● Dataset records
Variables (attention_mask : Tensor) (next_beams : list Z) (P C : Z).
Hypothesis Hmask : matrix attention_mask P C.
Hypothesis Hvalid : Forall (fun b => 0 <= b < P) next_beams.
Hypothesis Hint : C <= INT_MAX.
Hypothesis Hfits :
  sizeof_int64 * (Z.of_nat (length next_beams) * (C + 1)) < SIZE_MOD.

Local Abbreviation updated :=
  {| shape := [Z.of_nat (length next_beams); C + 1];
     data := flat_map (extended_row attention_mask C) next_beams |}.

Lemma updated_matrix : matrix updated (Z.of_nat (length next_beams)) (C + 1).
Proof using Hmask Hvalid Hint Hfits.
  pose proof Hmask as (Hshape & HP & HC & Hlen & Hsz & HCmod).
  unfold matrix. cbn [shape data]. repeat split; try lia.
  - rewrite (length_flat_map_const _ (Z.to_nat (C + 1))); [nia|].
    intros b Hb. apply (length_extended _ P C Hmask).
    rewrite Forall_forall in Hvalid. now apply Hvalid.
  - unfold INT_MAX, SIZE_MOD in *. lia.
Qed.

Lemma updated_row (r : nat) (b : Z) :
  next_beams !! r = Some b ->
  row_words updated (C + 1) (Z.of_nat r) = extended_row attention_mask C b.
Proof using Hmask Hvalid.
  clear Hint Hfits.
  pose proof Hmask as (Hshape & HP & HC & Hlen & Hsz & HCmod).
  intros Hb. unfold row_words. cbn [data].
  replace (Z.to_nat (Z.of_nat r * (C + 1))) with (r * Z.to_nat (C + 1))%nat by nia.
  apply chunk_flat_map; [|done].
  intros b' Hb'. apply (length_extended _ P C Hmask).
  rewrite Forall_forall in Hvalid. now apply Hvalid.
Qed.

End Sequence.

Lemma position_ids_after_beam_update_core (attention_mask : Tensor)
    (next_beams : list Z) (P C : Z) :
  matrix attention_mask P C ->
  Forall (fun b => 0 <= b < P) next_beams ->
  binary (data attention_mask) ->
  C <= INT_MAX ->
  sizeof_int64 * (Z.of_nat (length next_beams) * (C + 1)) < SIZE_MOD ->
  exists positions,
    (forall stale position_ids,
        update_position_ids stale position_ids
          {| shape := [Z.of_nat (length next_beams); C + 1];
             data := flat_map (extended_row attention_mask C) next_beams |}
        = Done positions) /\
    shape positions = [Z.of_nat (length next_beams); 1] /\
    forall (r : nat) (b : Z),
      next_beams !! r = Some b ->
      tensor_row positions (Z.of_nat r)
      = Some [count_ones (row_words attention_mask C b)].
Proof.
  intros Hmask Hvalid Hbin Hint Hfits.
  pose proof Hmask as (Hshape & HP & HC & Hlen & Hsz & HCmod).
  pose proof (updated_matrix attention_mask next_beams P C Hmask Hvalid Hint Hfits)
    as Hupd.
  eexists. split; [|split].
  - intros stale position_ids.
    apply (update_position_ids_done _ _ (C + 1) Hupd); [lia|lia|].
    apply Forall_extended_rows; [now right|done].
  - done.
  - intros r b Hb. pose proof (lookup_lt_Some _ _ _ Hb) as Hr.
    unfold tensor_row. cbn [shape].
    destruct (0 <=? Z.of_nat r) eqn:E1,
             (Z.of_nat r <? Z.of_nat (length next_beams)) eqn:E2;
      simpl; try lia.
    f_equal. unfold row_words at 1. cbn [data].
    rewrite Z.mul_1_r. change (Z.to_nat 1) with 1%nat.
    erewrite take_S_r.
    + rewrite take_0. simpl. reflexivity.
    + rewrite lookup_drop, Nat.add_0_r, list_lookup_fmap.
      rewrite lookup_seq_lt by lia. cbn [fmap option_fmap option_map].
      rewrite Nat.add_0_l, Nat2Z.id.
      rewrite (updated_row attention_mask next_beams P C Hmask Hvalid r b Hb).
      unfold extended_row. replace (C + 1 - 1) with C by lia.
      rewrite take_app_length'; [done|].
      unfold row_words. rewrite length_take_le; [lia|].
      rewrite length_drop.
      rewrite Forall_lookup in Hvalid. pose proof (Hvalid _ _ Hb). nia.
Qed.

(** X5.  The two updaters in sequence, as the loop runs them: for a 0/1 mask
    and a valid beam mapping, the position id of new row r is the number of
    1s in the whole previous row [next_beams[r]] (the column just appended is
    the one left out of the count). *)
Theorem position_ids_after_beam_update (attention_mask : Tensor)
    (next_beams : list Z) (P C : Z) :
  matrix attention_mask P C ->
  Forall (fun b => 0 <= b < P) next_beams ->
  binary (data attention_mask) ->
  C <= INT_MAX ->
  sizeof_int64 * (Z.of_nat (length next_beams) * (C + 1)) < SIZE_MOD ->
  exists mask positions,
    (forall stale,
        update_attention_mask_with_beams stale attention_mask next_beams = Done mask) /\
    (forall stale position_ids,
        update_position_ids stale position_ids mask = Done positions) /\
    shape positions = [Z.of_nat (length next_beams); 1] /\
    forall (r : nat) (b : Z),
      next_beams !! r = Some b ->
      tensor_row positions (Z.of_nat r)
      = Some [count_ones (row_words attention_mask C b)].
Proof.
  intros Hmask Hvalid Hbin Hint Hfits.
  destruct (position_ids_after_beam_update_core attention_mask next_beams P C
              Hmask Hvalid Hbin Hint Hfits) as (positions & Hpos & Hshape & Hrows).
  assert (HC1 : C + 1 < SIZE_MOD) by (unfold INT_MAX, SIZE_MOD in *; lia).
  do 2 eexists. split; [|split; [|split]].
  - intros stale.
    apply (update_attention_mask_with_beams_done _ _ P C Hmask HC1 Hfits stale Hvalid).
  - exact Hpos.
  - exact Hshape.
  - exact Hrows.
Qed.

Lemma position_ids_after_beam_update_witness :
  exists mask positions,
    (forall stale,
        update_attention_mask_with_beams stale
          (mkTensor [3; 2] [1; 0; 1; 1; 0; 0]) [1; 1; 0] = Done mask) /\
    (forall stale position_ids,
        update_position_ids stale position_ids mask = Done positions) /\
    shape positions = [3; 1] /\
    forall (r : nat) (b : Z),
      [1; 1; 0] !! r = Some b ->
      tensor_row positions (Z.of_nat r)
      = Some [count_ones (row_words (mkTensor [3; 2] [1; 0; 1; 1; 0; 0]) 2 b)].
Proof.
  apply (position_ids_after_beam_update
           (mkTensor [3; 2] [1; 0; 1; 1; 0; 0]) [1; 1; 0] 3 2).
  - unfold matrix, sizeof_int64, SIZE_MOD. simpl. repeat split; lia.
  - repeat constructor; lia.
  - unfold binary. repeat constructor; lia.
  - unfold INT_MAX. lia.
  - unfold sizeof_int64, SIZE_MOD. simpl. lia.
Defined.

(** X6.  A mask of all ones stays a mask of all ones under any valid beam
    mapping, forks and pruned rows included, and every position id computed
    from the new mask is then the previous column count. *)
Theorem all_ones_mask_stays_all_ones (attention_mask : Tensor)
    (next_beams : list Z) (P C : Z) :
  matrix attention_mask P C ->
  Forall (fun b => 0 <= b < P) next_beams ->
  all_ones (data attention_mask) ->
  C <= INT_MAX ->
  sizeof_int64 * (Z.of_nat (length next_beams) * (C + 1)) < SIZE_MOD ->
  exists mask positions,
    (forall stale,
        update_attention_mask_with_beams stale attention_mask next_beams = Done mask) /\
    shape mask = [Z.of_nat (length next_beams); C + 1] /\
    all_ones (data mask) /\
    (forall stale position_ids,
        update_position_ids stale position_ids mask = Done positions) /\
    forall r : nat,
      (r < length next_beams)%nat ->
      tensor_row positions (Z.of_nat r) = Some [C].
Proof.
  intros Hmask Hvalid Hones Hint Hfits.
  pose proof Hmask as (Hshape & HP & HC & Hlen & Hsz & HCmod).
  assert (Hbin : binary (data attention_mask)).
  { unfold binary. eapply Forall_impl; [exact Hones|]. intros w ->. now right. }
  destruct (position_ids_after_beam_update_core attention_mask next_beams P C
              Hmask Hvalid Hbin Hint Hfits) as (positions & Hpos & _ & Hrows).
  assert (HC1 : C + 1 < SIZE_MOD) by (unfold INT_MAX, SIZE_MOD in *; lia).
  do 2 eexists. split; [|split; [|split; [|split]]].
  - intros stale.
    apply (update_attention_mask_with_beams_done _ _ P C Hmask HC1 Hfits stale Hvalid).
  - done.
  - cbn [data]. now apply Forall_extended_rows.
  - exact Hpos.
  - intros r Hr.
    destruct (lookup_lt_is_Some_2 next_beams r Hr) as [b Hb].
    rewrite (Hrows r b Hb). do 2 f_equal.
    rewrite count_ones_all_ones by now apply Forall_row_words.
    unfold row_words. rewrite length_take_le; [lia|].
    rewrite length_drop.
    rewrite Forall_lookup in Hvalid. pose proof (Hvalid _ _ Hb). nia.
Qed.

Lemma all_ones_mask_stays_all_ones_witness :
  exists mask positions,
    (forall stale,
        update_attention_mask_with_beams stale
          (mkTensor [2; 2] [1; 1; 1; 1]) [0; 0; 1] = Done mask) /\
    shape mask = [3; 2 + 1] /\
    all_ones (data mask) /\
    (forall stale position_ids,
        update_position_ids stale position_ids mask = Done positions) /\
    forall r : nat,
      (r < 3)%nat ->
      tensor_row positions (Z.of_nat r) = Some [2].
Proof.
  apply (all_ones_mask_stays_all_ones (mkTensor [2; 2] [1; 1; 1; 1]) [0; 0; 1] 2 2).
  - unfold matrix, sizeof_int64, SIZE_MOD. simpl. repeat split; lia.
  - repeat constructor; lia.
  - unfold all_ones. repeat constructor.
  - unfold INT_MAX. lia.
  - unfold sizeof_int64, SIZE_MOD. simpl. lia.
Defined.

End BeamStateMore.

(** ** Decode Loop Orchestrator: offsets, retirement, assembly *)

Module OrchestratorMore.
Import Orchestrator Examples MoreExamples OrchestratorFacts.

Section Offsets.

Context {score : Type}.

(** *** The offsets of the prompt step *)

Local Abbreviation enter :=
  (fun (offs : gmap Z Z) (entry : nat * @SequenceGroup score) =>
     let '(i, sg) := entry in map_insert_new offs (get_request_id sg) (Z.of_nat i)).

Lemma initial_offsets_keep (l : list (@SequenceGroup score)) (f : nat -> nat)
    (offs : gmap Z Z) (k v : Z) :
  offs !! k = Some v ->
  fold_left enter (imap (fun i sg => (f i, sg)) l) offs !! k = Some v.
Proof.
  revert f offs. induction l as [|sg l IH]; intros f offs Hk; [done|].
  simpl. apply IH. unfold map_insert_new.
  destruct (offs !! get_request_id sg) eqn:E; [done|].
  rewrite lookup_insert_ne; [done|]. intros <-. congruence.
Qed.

● How to complete this task
Reproduce exactly the entries above, limited to the lines from the one with "Hypothesis Hvalid : Forall" through the one with "End Sequence.", both included.

● Answer box
Hypothesis Hvalid : Forall (fun b => 0 <= b < P) next_beams.
Hypothesis Hint : C <= INT_MAX.
Hypothesis Hfits :
  sizeof_int64 * (Z.of_nat (length next_beams) * (C + 1)) < SIZE_MOD.

Local Abbreviation updated :=
  {| shape := [Z.of_nat (length next_beams); C + 1];
     data := flat_map (extended_row attention_mask C) next_beams |}.

Lemma updated_matrix : matrix updated (Z.of_nat (length next_beams)) (C + 1).
Proof using Hmask Hvalid Hint Hfits.
  pose proof Hmask as (Hshape & HP & HC & Hlen & Hsz & HCmod).
  unfold matrix. cbn [shape data]. repeat split; try lia.
  - rewrite (length_flat_map_const _ (Z.to_nat (C + 1))); [nia|].
    intros b Hb. apply (length_extended _ P C Hmask).
    rewrite Forall_forall in Hvalid. now apply Hvalid.
  - unfold INT_MAX, SIZE_MOD in *. lia.
Qed.

Lemma updated_row (r : nat) (b : Z) :
  next_beams !! r = Some b ->
  row_words updated (C + 1) (Z.of_nat r) = extended_row attention_mask C b.
Proof using Hmask Hvalid.
  clear Hint Hfits.
  pose proof Hmask as (Hshape & HP & HC & Hlen & Hsz & HCmod).
  intros Hb. unfold row_words. cbn [data].
  replace (Z.to_nat (Z.of_nat r * (C + 1))) with (r * Z.to_nat (C + 1))%nat by nia.
  apply chunk_flat_map; [|done].
  intros b' Hb'. apply (length_extended _ P C Hmask).
  rewrite Forall_forall in Hvalid. now apply Hvalid.
Qed.

End Sequence.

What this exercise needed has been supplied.